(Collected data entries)
= = = = =
(** ** Truncation of the document text *)

Lemma append_assoc_str (a b c : string) : (a ++ b) ++ c = a ++ (b ++ c).
Proof. induction a as [| x a IH]; simpl; [reflexivity | now rewrite IH]. Qed.

Lemma str_join_py_chars (s : string) : str_join (py_chars s) = s.
Proof.
  induction s as [| c s IH]; [reflexivity|]. cbn [py_chars].
  destruct (starts_with_continuation s).
  - destruct (py_chars s) as [| g gs].
    + simpl in IH. subst s. reflexivity.
    + unfold str_join in *. simpl in *. now rewrite IH.
  - unfold str_join in *. simpl. now rewrite IH.
Qed.

Lemma str_join_app (a b : list string) :
  str_join (a ++ b)%list = str_join a ++ str_join b.
Proof.
  induction a as [| x a IH]; [reflexivity|].
  unfold str_join in *. simpl. now rewrite IH, append_assoc_str.
Qed.

(** A non-empty run of leading characters starts as the string does. *)
Lemma first_chars_start (s : string) (k : nat) :
  starts_with_continuation (str_join (firstn (S k) (py_chars s)))
  = starts_with_continuation s.
Proof.
  destruct s as [| c s]; [reflexivity|]. cbn [py_chars].
  destruct (starts_with_continuation s).
  - destruct (py_chars s) as [| g gs]; reflexivity.
  - reflexivity.
Qed.

(** Cutting after whole characters and splitting again gives the same
    characters. *)
Lemma py_chars_first_chars (s : string) :
  forall n, py_chars (str_join (firstn n (py_chars s))) = firstn n (py_chars s).
Proof.
  induction s as [| c s IH]; intros n.
  - now destruct n.
  - destruct n as [| n]; [reflexivity|].
    cbn [py_chars].
    destruct (starts_with_continuation s) eqn:Es.
    + destruct (py_chars s) as [| g gs] eqn:Eg.
      * destruct n; reflexivity.
      * specialize (IH (S n)).
        pose proof (first_chars_start s n) as Hst. rewrite Eg, Es in Hst.
        cbn [firstn] in *.
        change (str_join (String c g :: firstn n gs))
          with (String c (str_join (g :: firstn n gs))).
        cbn [py_chars]. rewrite Hst, IH. reflexivity.
    + cbn [firstn].
      change (str_join (String c "" :: firstn n (py_chars s)))
        with (String c (str_join (firstn n (py_chars s)))).
      cbn [py_chars]. rewrite IH.
      destruct n as [| n].
      * reflexivity.
      * now rewrite first_chars_start, Es.
Qed.

Lemma py_slice_to_chars (n : nat) (s : string) :
  py_chars (py_slice_to n s) = firstn n (py_chars s).
Proof. apply py_chars_first_chars. Qed.

Lemma py_slice_to_len (n : nat) (s : string) :
  py_str_len (py_slice_to n s) = Nat.min n (py_str_len s).
Proof. unfold py_str_len. now rewrite py_slice_to_chars, length_firstn. Qed.

Lemma py_slice_to_prefix (n : nat) (s : string) :
  s = py_slice_to n s ++ str_join (skipn n (py_chars s)).
Proof.
  unfold py_slice_to. rewrite <- str_join_app, firstn_skipn.
  symmetry. apply str_join_py_chars.
Qed.

Lemma py_slice_to_short (n : nat) (s : string) :
  py_str_len s <= n -> py_slice_to n s = s.
Proof.
  intros H. unfold py_slice_to. rewrite firstn_all2 by exact H.
  apply str_join_py_chars.
Qed.

(** The characters of two strings put end to end, when the second starts
    with a character of its own. *)
Lemma py_chars_app (a b : string) :
  starts_with_continuation b = false ->
  py_chars (a ++ b) = (py_chars a ++ py_chars b)%list.
Proof.
  intros Hb. induction a as [| c a IH]; [reflexivity|].
  cbn [String.append py_chars]. rewrite IH.
  destruct a as [| d a].
  - cbn [String.append]. rewrite Hb. reflexivity.
  - cbn [String.append starts_with_continuation].
    destruct (is_continuation d); [| reflexivity].
    destruct (py_chars (String d a)) as [| g gs] eqn:E; [| reflexivity].
    exfalso. revert E. cbn [py_chars].
    destruct (starts_with_continuation a); [destruct (py_chars a)|]; discriminate.
Qed.

Lemma py_str_len_app (a b : string) :
  starts_with_continuation b = false ->
  py_str_len (a ++ b) = py_str_len a + py_str_len b.
Proof.
  intros Hb. unfold py_str_len. now rewrite py_chars_app, length_app.
Qed.

Lemma starts_with_continuation_app (a b : string) :
  starts_with_continuation a = false -> starts_with_continuation b = false ->
  starts_with_continuation (a ++ b) = false.
Proof. destruct a; simpl; auto. Qed.

Fixpoint str_repeat (n : nat) (s : string) : string :=
  match n with
  | O => EmptyString
  | S n' => s ++ str_repeat n' s
  end.

(** Characters, not bytes: the sentinel has 45 characters in 46 bytes, and
    the cut of fifty copies of it falls after the first 20 characters of the
    45th copy. *)
Example py_slice_to_counts_characters :
  py_chars "añb" = ["a"; "ñ"; "b"] /\
  py_str_len no_pdf_sentinel = 45 /\
  String.length no_pdf_sentinel = 46 /\
  py_slice_to 2000 (str_repeat 50 no_pdf_sentinel)
  = str_repeat 44 no_pdf_sentinel ++ "No se proporcionó PD".
Proof. repeat split; vm_compute; reflexivity. Qed.

(** C8.  The request sent by the Diagnosis Requester contains the needs text
    whole and, of the document text, its first 2000 characters only: the part
    sent is a prefix of the document, cut between two characters, of
    min(2000, length) characters, and a document of at most 2000 characters
    is sent whole.  So the size of the message is bounded whatever the size
    of the document. *)
Theorem request_truncates_document_text
    (remote : groq_service) (key pain_points strategy_text : string) (w : world) :
  let req := diagnosis_request key pain_points strategy_text in
  let sent := py_slice_to 2000 strategy_text in
  let fixed := py_str_len user_content_head + py_str_len user_content_mid
               + py_str_len user_content_tail in
  In (groq_request req)
     (shown (snd (get_ai_diagnosis remote key pain_points strategy_text w))) /\
  user_content_sent req
    = user_content_head ++ pain_points ++ user_content_mid
        ++ sent ++ user_content_tail /\
  py_chars sent = firstn 2000 (py_chars strategy_text) /\
  strategy_text = sent ++ str_join (skipn 2000 (py_chars strategy_text)) /\
  py_str_len sent = Nat.min 2000 (py_str_len strategy_text) /\
  (py_str_len strategy_text <= 2000 -> sent = strategy_text) /\
  (starts_with_continuation pain_points = false ->
   starts_with_continuation strategy_text = false ->
   py_str_len (user_content_sent req)
   = fixed + py_str_len pain_points + Nat.min 2000 (py_str_len strategy_text) /\
   py_str_len (user_content_sent req) <= fixed + py_str_len pain_points + 2000).
Proof.
  cbv zeta.
  split; [| split; [| split; [| split; [| split; [| split]]]]].
  - unfold get_ai_diagnosis, try_except, bind, emit, lift, ret.
    destruct (remote _) as [e | e | v]; simpl;
      rewrite <- ?app_assoc; apply in_or_app; right; simpl; auto.
  - reflexivity.
  - apply py_slice_to_chars.
  - apply py_slice_to_prefix.
  - apply py_slice_to_len.
  - apply py_slice_to_short.
  - intros Hp Hd.
    assert (starts_with_continuation (py_slice_to 2000 strategy_text) = false) as Hs.
    { unfold py_slice_to. now rewrite first_chars_start. }
    assert (py_str_len (user_content pain_points strategy_text)
            = py_str_len user_content_head + py_str_len user_content_mid
              + py_str_len user_content_tail + py_str_len pain_points
              + Nat.min 2000 (py_str_len strategy_text)) as Hlen.
    { unfold user_content.
      rewrite py_str_len_app
        by (apply starts_with_continuation_app; [exact Hp|];
            apply starts_with_continuation_app; [reflexivity|];
            apply starts_with_continuation_app; [exact Hs | reflexivity]).
      rewrite py_str_len_app
        by (apply starts_with_continuation_app; [reflexivity|];
            apply starts_with_continuation_app; [exact Hs | reflexivity]).
      rewrite py_str_len_app
        by (apply starts_with_continuation_app; [exact Hs | reflexivity]).
      rewrite py_str_len_app by reflexivity.
      rewrite py_slice_to_len. lia. }
    cbn [user_content_sent diagnosis_request]. rewrite Hlen. lia.
Qed.

(** ** The average-severity metric *)

(** Whatever else the cached result holds, an empty gap list makes the
    third metric divide by zero. *)
Lemma average_severity_empty_gaps (data : json) :
  py_getitem data "identified_gaps" = Ok (JArr []) ->
  average_severity data = Raise (ZeroDivisionError "division by zero").
Proof. intros H. unfold average_severity. rewrite H. reflexivity. Qed.

(** A non-empty list of gaps with numeric severities has a mean. *)
Lemma average_severity_example :
  average_severity example_reply = Ok 7.0%Q.
Proof. reflexivity. Qed.

(** C1.  The code at an empty gap list: the reply matches the schema and is
    cached, the radar chart is skipped for it, but the average-severity
    metric raises [ZeroDivisionError]; the run ends there, after the two
    count metrics, and nothing stands in for the third metric. *)
Theorem empty_gap_list_raises_division_error :
  let remote : groq_service := fun _ => loads_returns empty_gaps_reply in
  let r := run (main remote demo_db demo_rng "gsk" "ventas" None true 0)
             fresh_session in
  matches_schema empty_gaps_reply = true /\
  reply_list "identified_gaps" empty_gaps_reply = [] /\
  session (snd r) = cached empty_gaps_reply /\
  average_severity empty_gaps_reply = Raise (ZeroDivisionError "division by zero") /\
  fst r = Raise (ZeroDivisionError "division by zero") /\
  filter (fun e => negb (is_request e)) (shown (snd r))
  = [st_markdown "---"; st_subheader "2. Dashboard de Resultados";
     st_metric "Brechas Identificadas" (MInt 0);
     st_metric "Módulos Sugeridos" (MInt 1)] /\
  forall w, radar_chart (JArr []) w = (Ok tt, w).
Proof.
  cbv zeta.
  split; [vm_compute; reflexivity|].
  split; [vm_compute; reflexivity|].
  split; [vm_compute; reflexivity|].
  split; [vm_compute; reflexivity|].
  split; [vm_compute; reflexivity|].
  split; [vm_compute; reflexivity|].
  reflexivity.
Qed.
= = = = =
The lines above from the one containing "(** Characters, not" through the one containing "In (groq_request req)" are to be set down exactly, and no others.

(** Characters, not bytes: the sentinel has 45 characters in 46 bytes, and
    the cut of fifty copies of it falls after the first 20 characters of the
    45th copy. *)
Example py_slice_to_counts_characters :
  py_chars "añb" = ["a"; "ñ"; "b"] /\
  py_str_len no_pdf_sentinel = 45 /\
  String.length no_pdf_sentinel = 46 /\
  py_slice_to 2000 (str_repeat 50 no_pdf_sentinel)
  = str_repeat 44 no_pdf_sentinel ++ "No se proporcionó PD".
Proof. repeat split; vm_compute; reflexivity. Qed.

(** C8.  The request sent by the Diagnosis Requester contains the needs text
    whole and, of the document text, its first 2000 characters only: the part
    sent is a prefix of the document, cut between two characters, of
    min(2000, length) characters, and a document of at most 2000 characters
    is sent whole.  So the size of the message is bounded whatever the size
    of the document. *)
Theorem request_truncates_document_text
    (remote : groq_service) (key pain_points strategy_text : string) (w : world) :
  let req := diagnosis_request key pain_points strategy_text in
  let sent := py_slice_to 2000 strategy_text in
  let fixed := py_str_len user_content_head + py_str_len user_content_mid
               + py_str_len user_content_tail in
  In (groq_request req)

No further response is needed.